Under vs Over-Billing
In an ideal scenario, billing ahead of work completion provides a buffer—an over-billing situation that makes cash flow easier to handle. However, this isn’t always possible. The agility to handle under-billing scenarios without compromising relationships with subcontractors and vendors is a skill that requires a deep understanding of cash flow tracking and management.
The Power of Cost Reporting Meetings
Establishing regular cost report meetings is a strategic approach to stay on top of every expense and phase of a project. Manning suggests monthly meetings involving project managers, senior project managers, and project accountants to discuss details down to specific phase codes—ranging from payroll to materials and potential change orders that aren’t yet documented. These gatherings are essential to understand the financial health of each project and to prevent cash flow surprises.

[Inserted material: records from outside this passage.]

Lemma same_clients_ok w w' : same_clients w w' → clients_ok w → clients_ok w'.
Proof. unfold clients_ok. by intros (-> & -> & ->). Qed.

Lemma keeps_ok w w' : keeps w w' → ws_ok w → ws_ok w'.
Proof. intros (? & _ & Hq) []. split; [by eapply same_clients_ok|by apply Hq]. Qed.

Section Invariant.
Context `{Serde, IpcParse}.
Variable bridge : nat → EventSink → EventSink.
Variable peers : nat → Net → Net.
Variable tasks : nat → Ws → Ws.
Hypothesis Htasks : tasks_ok tasks.

Lemma ws_set_activity_spec id now_secs now event qid r fwd w w' alive delivered :
  ws_set_activity bridge peers tasks id now_secs now event qid r fwd w = (w', alive, delivered) →
  queue_ok w →
  queue_ok w' ∧ ws_clients w' = ws_clients w ∧ ws_total w' = ws_total w ∧
  (fwd = Refused → delivered = false) ∧
  if delivered : bool then
    ∃ event', ws_log w' = ws_log w ++ [Forwarded id event'] ∧
      cmd_pid event' = cmd_pid event ∧
      is_some (cmd_activity event') = is_some (cmd_activity event)
  else ws_log w' = ws_log w.
Proof.
  unfold ws_set_activity. set (ev0 := match cmd_application_id event with None => _ | _ => _ end).
  unfold set_activity_response. set (ev := map_activity _ _).
  assert (cmd_pid ev = cmd_pid event ∧
    is_some (cmd_activity ev) = is_some (cmd_activity event)) as [Hpid Hact].
  { unfold ev, fix_cmd. rewrite !(proj1 (proj2 (proj2 (proj2 (map_activity_fields _ _))))).
    rewrite !map_activity_activity.
    assert (cmd_args ev0 = cmd_args event) as Ha by (unfold ev0; by case_match).
    unfold cmd_pid, cmd_activity. rewrite Ha. split; [done|].
    by destruct (cmd_args event ≫= arg_activity). }
  intros E Hq. destruct fwd.
  1: destruct (ws_emit bridge tasks ev w) as [w1 d] eqn:E1;
       apply (ws_emit_keeps bridge tasks Htasks) in E1 as ((Hc & Ht & Hl) & _ & Hk).
  2: destruct (emit_or_stage_publish bridge tasks now ev w) as [w1 d] eqn:E1;
       apply (emit_or_stage_keeps bridge tasks Htasks) in E1 as ((Hc & Ht & Hl) & _ & Hk).
  1,2: specialize (Hk _ Hq);
    destruct d; simpl in E; destruct (reply_opt peers r _ _) as [w2 b] eqn:E2;
    apply reply_opt_same in E2 as ((Hc2 & Ht2 & Hl2) & Hp2 & Hr2); simplify_eq;
    (split; [by eapply queue_upto_same|]); simpl in *;
    (split_and!; [congruence|congruence|done|]);
    [exists ev; split_and!; [congruence|done|done]|congruence].
  simpl in E. destruct (reply_opt peers r _ _) as [w2 b] eqn:E2.
  apply reply_opt_same in E2 as ((Hc2 & Ht2 & Hl2) & Hp2 & Hr2). simplify_eq.
  split; [by eapply queue_upto_same|]. done.
Qed.

(** Replacing one client's slot by one that tracks as well. *)
Lemma insert_client_ok w id slot slot' :
  clients_ok w → ws_clients w !! id = Some slot → tracks (ws_log w) id slot' →
  clients_ok (set_clients (<[id := slot']> (ws_clients w)) (ws_total w) w).
Proof.
  intros [Hc Ht] Hid Hs. split; simpl.
  - intros j s. rewrite lookup_insert_Some. intros [[<- <-]|[_ Hj]]; [done|by apply Hc].
  - rewrite map_size_insert_Some by done. done.
Qed.

(** The clients after a forward logged for [id]. *)
Lemma forwarded_ok w id cmd slot :
  clients_ok w → ws_clients w !! id = Some slot →
  (is_some (cmd_activity cmd) = true → cmd_pid cmd ∈ slot_pids slot) →
  (∀ j s, ws_clients w !! j = Some s → tracks (ws_log w ++ [Forwarded id cmd]) j s).
Proof.
  intros [Hc _] Hid Hin j s Hj. destruct (Hc j s Hj) as [Hok Ho]. split; [done|].
  intros pid. rewrite outstanding_app. simpl. case_decide as Hd; [|by apply Ho].
  destruct Hd as [-> <-]. intros. simplify_eq. auto.
Qed.

Lemma on_set_activity_publish_ok id now_secs now slot event w w' alive :
  is_some (cmd_activity event) = true →
  on_set_activity bridge peers tasks id now_secs now slot event w = (w', alive) →
  ws_ok w → ws_clients w !! id = Some slot → ws_ok w'.
Proof.
  unfold on_set_activity. intros Hact E [Hok Hq] Hid. rewrite Hact in E. simpl in E.
  change (default 0%Z (cmd_args event ≫= arg_pid)) with (cmd_pid event) in E.
  rewrite Hid in E.
  destruct (note_published _ _ _ slot) as [slot' adm] eqn:En.
  destruct Hok as [Hc Ht]. destruct (Hc id slot Hid) as [Hsok Ho].
  destruct (note_published_spec _ _ _ _ _ _ En Hsok) as [Hsok' Hadm].
  set (w1 := set_clients _ _ w) in E.
  destruct (interleave_keeps tasks Htasks w1) as ((Hci & Hti & Hli) & _ & Hki).
  set (wi := interleave tasks w1) in *.
  destruct (ws_set_activity _ _ _ _ _ _ _ _ _ _ _) as [[w2 al] d] eqn:E2.
  apply ws_set_activity_spec in E2 as (Hq2 & Hc2 & Ht2 & Href & Hlog); [|by apply Hki].
  rewrite Hci in Hc2. rewrite Hti in Ht2. rewrite Hli in Hlog.
  assert (Hw1 : tracks (ws_log w) id slot' → clients_ok w1) by
    (intros; by eapply insert_client_ok).
  destruct adm as [displaced|]; simpl in Hadm.
  + destruct Hadm as (Hpids & Hrok & Hrpids).
    assert (tracks (ws_log w) id slot') as Htr.
    { split; [done|]. intros p Hp. apply Hpids. left. by apply Ho. }
    destruct d; injection E as <- <-.
    * destruct Hlog as (ev' & Hlog & Hpid & Ha). split; [|done]. split.
      -- rewrite Hlog, Hc2. eapply (forwarded_ok w1); [by apply Hw1| |].
         { apply lookup_insert_eq. }
         intros _. apply Hpids. by right.
      -- rewrite Ht2, Hc2. by apply (Hw1 Htr).
    * assert (Hl2 : ws_clients w2 !! id = Some slot') by (rewrite Hc2; apply lookup_insert_eq).
      unfold update_client. rewrite Hl2.
      assert (clients_ok w2) as Hok2.
      { pose proof (Hw1 Htr) as [X Y]. split; [rewrite Hc2, Hlog|rewrite Hc2, Ht2]; done. }
      split; [|by eapply queue_upto_same].
      eapply insert_client_ok; [done..|].
      split; [done|]. rewrite Hlog. intros p Hp. apply Hrpids. by apply Ho.
  + destruct Hadm as [-> Hni]. rewrite Href in E by done. injection E as <- <-.
    rewrite Href in Hlog by done. split; [|done].
    pose proof (Hw1 (conj Hsok Ho)) as [X Y].
    split; [rewrite Hc2, Hlog|rewrite Hc2, Ht2]; done.
Qed.

Lemma on_set_activity_clear_ok id now_secs now slot event w w' alive :
  is_some (cmd_activity event) = false →
  on_set_activity bridge peers tasks id now_secs now slot event w = (w', alive) →
  ws_ok w → ws_clients w !! id = Some slot → ws_ok w'.
Proof.
  unfold on_set_activity. intros Hact E [Hok Hq] Hid. rewrite Hact in E. simpl in E.
  change (default 0%Z (cmd_args event ≫= arg_pid)) with (cmd_pid event) in E.
  destruct (interleave_keeps tasks Htasks w) as ((Hci & Hti & Hli) & _ & Hki).
  set (wi := interleave tasks w) in *.
  destruct (ws_set_activity _ _ _ _ _ _ _ _ _ _ _) as [[w2 al] d] eqn:E2.
  apply ws_set_activity_spec in E2 as (Hq2 & Hc2 & Ht2 & Href & Hlog); [|by apply Hki].
  rewrite Hci in Hc2. rewrite Hti in Ht2. rewrite Hli in Hlog.
  destruct Hok as [Hc Ht]. destruct (Hc id slot Hid) as [Hsok Ho].
  destruct d; injection E as <- <-.
  + destruct Hlog as (ev' & Hlog & Hpid & Ha).
    assert (Hl2 : ws_clients w2 !! id = Some slot) by (by rewrite Hc2).
    unfold update_client. rewrite Hl2. split; [|by eapply queue_upto_same].
    assert (clients_ok w2) as Hok2.
    { split; [rewrite Hc2, Hlog|by rewrite Hc2, Ht2].
      eapply (forwarded_ok w); [done..|]. rewrite Ha, Hact. done. }
    eapply insert_client_ok; [done..|].
    destruct (forget_published_pids (cmd_pid event) slot (proj1 Hsok)) as (_ & Hf & _).
    split; [by apply forget_published_ok|]. intros p Hp. apply Hf.
    rewrite Hlog, outstanding_app in Hp. simpl in Hp. case_decide as Hd.
    * rewrite Ha, Hact in Hp. done.
    * split; [by apply Ho|]. intros ->. apply Hd. by rewrite Hpid.
  + split; [|done]. split; [rewrite Hc2, Hlog|rewrite Hc2, Ht2]; done.
Qed.

Lemma on_set_activity_ok id now_secs now slot event w w' alive :
  on_set_activity bridge peers tasks id now_secs now slot event w = (w', alive) →
  ws_ok w → ws_clients w !! id = Some slot → ws_ok w'.
Proof.
  destruct (is_some (cmd_activity event)) eqn:Hact;
    [by apply on_set_activity_publish_ok|by apply on_set_activity_clear_ok].
Qed.

Lemma on_other_command_keeps user se slot event w w' alive :
  on_other_command bridge peers tasks user se slot event w = Some (w', alive) →
  same_clients w w' ∧ ∀ b, queue_upto b w → queue_upto b w'.
Proof.
  assert (∀ r t w w' b, reply_opt peers r t w = (w', b) →
    same_clients w w' ∧ ∀ b, queue_upto b w → queue_upto b w') as Hre.
  { intros r t u u' b (? & ? & ?)%reply_opt_same. split; [done|]. intros b'.
    by apply queue_upto_same. }
  assert (∀ r t w w' b, ws_reply peers r t w = (w', b) →
    same_clients w w' ∧ ∀ b, queue_upto b w → queue_upto b w') as Hr.
  { intros r t u u' b E. by apply (Hre r (Some t) u u' b). }
  unfold on_other_command, handle_browser_command, handle_deep_link,
    handle_connections_callback, handle_subscribe, handle_unknown.
  intros E. repeat case_match; simplify_eq; eauto.
  match goal with H1 : reply_opt _ _ _ _ = _, H2 : ws_emit _ _ _ _ = _ |- _ =>
    apply Hre in H1 as [? ?]; apply (ws_emit_keeps bridge tasks Htasks) in H2 as (? & _ & ?) end.
  split; [by etrans|auto].
Qed.

Lemma remove_and_clear_ok now id w :
  ws_ok w → ws_ok (remove_and_clear bridge tasks now id w).
Proof.
  intros [[Hc Ht] Hq].
  destruct (remove_and_clear_spec bridge tasks Htasks now id w) as (Hq' & _ & Hl & Hcl & Htot).
  split; [split|by apply Hq'].
  - rewrite Hcl, Hl. intros j s [_ Hj]%lookup_delete_Some. by apply Hc.
  - rewrite Htot, Hcl. destruct (ws_clients w !! id) as [slot|] eqn:Hid.
    + rewrite Ht. pose proof (map_size_delete_Some id (ws_clients w) (mk_is_Some _ _ Hid)) as E.
      assert (size (ws_clients w) ≠ 0).
      { intros E0%map_size_empty_inv. by rewrite E0, lookup_empty in Hid. }
      rewrite E. unfold wrap_u64. rewrite Zminus_mod_idemp_l. f_equal. lia.
    + by rewrite delete_id.
Qed.

Lemma on_message_ok user sa se now_secs now id m w :
  ws_ok w → ws_ok (ws_on_message bridge peers tasks user sa se now_secs now id m w).
Proof.
  intros Hok. unfold ws_on_message.
  assert (ws_ok (flush_pending bridge (interleave tasks w))) as Hwf.
  { eapply keeps_ok; [apply flush_pending_keeps|].
    eapply keeps_ok; [by apply interleave_keeps|done]. }
  set (wf := flush_pending bridge _) in *. clearbody wf.
  destruct (ws_clients wf !! id) as [slot|] eqn:Hid; [|done].
  destruct m as [text|]; [|done]. destruct (cmd_from_str text) as [event|]; [|done].
  match goal with |- context [match ?x with Some _ => _ | None => _ end] =>
    destruct x as [[w0 alive]|] eqn:Hh; [|done] end.
  assert (ws_ok w0) as Hw0.
  { destruct (String.eqb (cmd_cmd event) "SET_ACTIVITY").
    - destruct sa; [|done]. injection Hh as Hh. by eapply on_set_activity_ok.
    - apply on_other_command_keeps in Hh as [Hs Hq]. destruct Hwf.
      split; [by eapply same_clients_ok|by apply Hq]. }
  destruct alive; [done|by apply remove_and_clear_ok].
Qed.

Lemma on_connect_ok user id r w :
  ws_clients w !! id = None → ws_ok w → ws_ok (ws_on_connect peers user id r w).
Proof.
  intros Hid [[Hc Ht] Hq]. unfold ws_on_connect. repeat case_match; try done.
  split; [|by eapply queue_upto_same]. split; simpl.
  - intros j s. rewrite lookup_insert_Some. intros [[<- <-]|[Hne Hj]].
    + split; [split; [by constructor|simpl; unfold MAX_TRACKED_PIDS; lia]|].
      intros p. rewrite outstanding_app. simpl. by rewrite decide_True.
    + destruct (Hc j s Hj) as [Hs Ho]. split; [done|]. intros p.
      rewrite outstanding_app. simpl. rewrite decide_False by done. apply Ho.
  - rewrite map_size_insert_None by done. rewrite Ht. unfold wrap_u64.
    rewrite Zplus_mod_idemp_l. f_equal. lia.
Qed.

However, these meetings can be daunting. To mitigate the pain points, it’s important to maintain a rhythm—holding these meetings monthly to avoid playing catch-up with a backlog of data. Preparation is key. Ensuring that project management teams receive pertinent information ahead of time enables them to come prepared with insights and questions, fostering a more efficient and focused discussion.
Building a Culture of Consistent Financial Management
The goal is to cultivate a culture where project budgets are tracked consistently throughout the month, not just reviewed periodically. This vigilance allows for better control over the project numbers and the overall bottom line, safeguarding against any unpleasant financial surprises. Delay in this process equates to diminished control over your financials, leading to those surprises that, as Krauss notes, are “never in a good way.”
Through meticulous and regular financial oversight, construction companies can manage their cash flow effectively, making sure each project contributes positively to the company’s profitability, rather than becoming a liability. This disciplined approach is essential in managing the ebb and flow of cash and avoiding the pitfalls that can catch a business off guard.